Even though many people have tried to convince us (or maybe brainwash) us since the start of our enlistee lives that our army will be able to protect our country in times of war, I don't see any concrete evidence that they could actually do that. I'm not trying to talk bad about the army, it's just that I really don't see how we could actually win a war. I certainly have confidence in the army's technology, but our population is so small, can we really win?
If one day I'm activated to fight a war, I think I would have forgotten all the wartime operations like scanning/clearing rooms and other stuff as shown in the movie. The last time I did that was when I was in SCS I guess haha.
Questions aside, the movie really brought back wonderful memories during BMT. From the time I bade goodbye to my family in Tekong, I was determined to make my life in NS a memorable one. Indeed, it is, so far. I was reminded of how I spent those crazy times with Gryphon Platoon 4 Section 3 in the bunk. We were all strangers from Day 1, and gradually we got to know one another, helping out each other, encouraging peers and talking cock. The 9 weeks just passed like that in a blink of an eye. It just, wow, I will never be able to forget how we chiongsua and even chiong for the most desired IPPT Gold and ended up being the Platoon and Company with the most IPPT Gold. Those crazy-ass moments like birds invading into our bunk, horror stories, tekan sessions, night PT sessions, fieldcamp etc are damn memorable. I wished I could enjoy them once more, but I really do not want to experience the moments when I first enlisted. The feeling kind of sucked. The idea of leaving your family and friends behind and go into an island with hundreds of other strangers and living with them is just too turn off.

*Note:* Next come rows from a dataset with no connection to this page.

Lemma missing_key_check (d : gmap string value) (k : string) :
  In k required_keys -> d !! k = None ->
  forallb (has_key d) required_keys = false.
Proof.
  intros Hin Hk.
  destruct (forallb (has_key d) required_keys) eqn:E; [| reflexivity].
  rewrite forallb_forall in E. specialize (E k Hin).
  apply has_key_lookup in E as [v Hv]. congruence.
Qed.

(** ** connect *)

Ltac run :=
  unfold native_query, check_connection, disconnect, connect, pd_DataFrame,
    bind, try_except, try_finally, when, get_self, set_connection,
    set_is_connected, call, peek, logger_error, deref, ret, raise in *;
  cbn [fst snd self world trace connection is_connected connection_data
       success status_error_message negb andb] in *.

Lemma connect_connected (m : Machine) :
  is_connected (self m) = true ->
  connect drv m = (inr (connection (self m)), m).
Proof.
  intros H. run. rewrite H. reflexivity.
Qed.

Lemma connect_opens (m : Machine) (cs : string) (c : Conn) (w : World) :
  is_connected (self m) = false ->
  connection_string (connection_data (self m)) = Some cs ->
  pconnect drv cs (world m) = (inr c, w) ->
  connect drv m =
    (inr (Some c),
     {| self := {| connection_data := connection_data (self m);
                   connection := Some c; is_connected := true |};
        world := w; trace := trace m ++ [EvPconnect cs] |}).
Proof.
  intros Hd Hcs Hp. run. rewrite Hd.
  rewrite (proj2 (required_keys_connection_string _) (ex_intro _ cs Hcs)).
  simpl. rewrite Hcs, Hp. reflexivity.
Qed.

Lemma connect_swallows (m : Machine) (cs : string) (e : Exn) (w : World) :
  is_connected (self m) = false ->
  connection_string (connection_data (self m)) = Some cs ->
  pconnect drv cs (world m) = (inl e, w) ->
  connect drv m =
    (inr None,
     {| self := self m; world := w;
        trace := trace m ++
                 [EvPconnect cs;
                  EvLogError ("Error while connecting to "
                       +:+ format (dict_get (connection_data (self m)) "database")
                       +:+ ", " +:+ exn_str e)] |}).
Proof.
  intros Hd Hcs Hp. run. rewrite Hd.
  rewrite (proj2 (required_keys_connection_string _) (ex_intro _ cs Hcs)).
  simpl. rewrite Hcs, Hp. cbn. rewrite <- app_assoc. reflexivity.
Qed.

(** What [connect] leaves behind, however it ends. *)
Lemma connect_spec (m m' : Machine) (r : Exn + option Conn) :
  connect drv m = (r, m') ->
  connection_data (self m') = connection_data (self m) /\
  (is_connected (self m) = true -> m' = m) /\
  match r with
  | inr (Some c) => is_connected (self m') = true /\ connection (self m') = Some c
  | _ => is_connected (self m') = is_connected (self m)
  end.
Proof.
  intros H. run.
  destruct (is_connected (self m)) eqn:Hc.
  - inversion H; subst. repeat split; auto.
    destruct (connection (self m')); auto.
  - destruct (forallb _ _); simpl in H.
    + destruct (connection_string _); [| inversion H; subst; auto].
      destruct (pconnect _ _ _) as [[e | c] w]; inversion H; subst; simpl;
        repeat split; auto; discriminate.
    + inversion H; subst; auto.
Qed.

Of course I wouldn't forget those tear-jerking moments when everything was too tough for myself to handle, falling sick in camp but didn't dare to report sick because I was afraid of missing something important (see, I don't chao geng at all) and then calling back home to seek refuge in my heart. Other than that there were also psychological barriers that needed to be broken through like acheiving Gold timing for 2.4km run, overcoming the stress from peers, enduring pains and aches from PT sessions and route marches, striving to enter Command School etc. It just part and parcel of being a recruit seriously. I'm certain that I've grown in some way or another during this period of time, even though I may still seem to be childish in the way I act or speak.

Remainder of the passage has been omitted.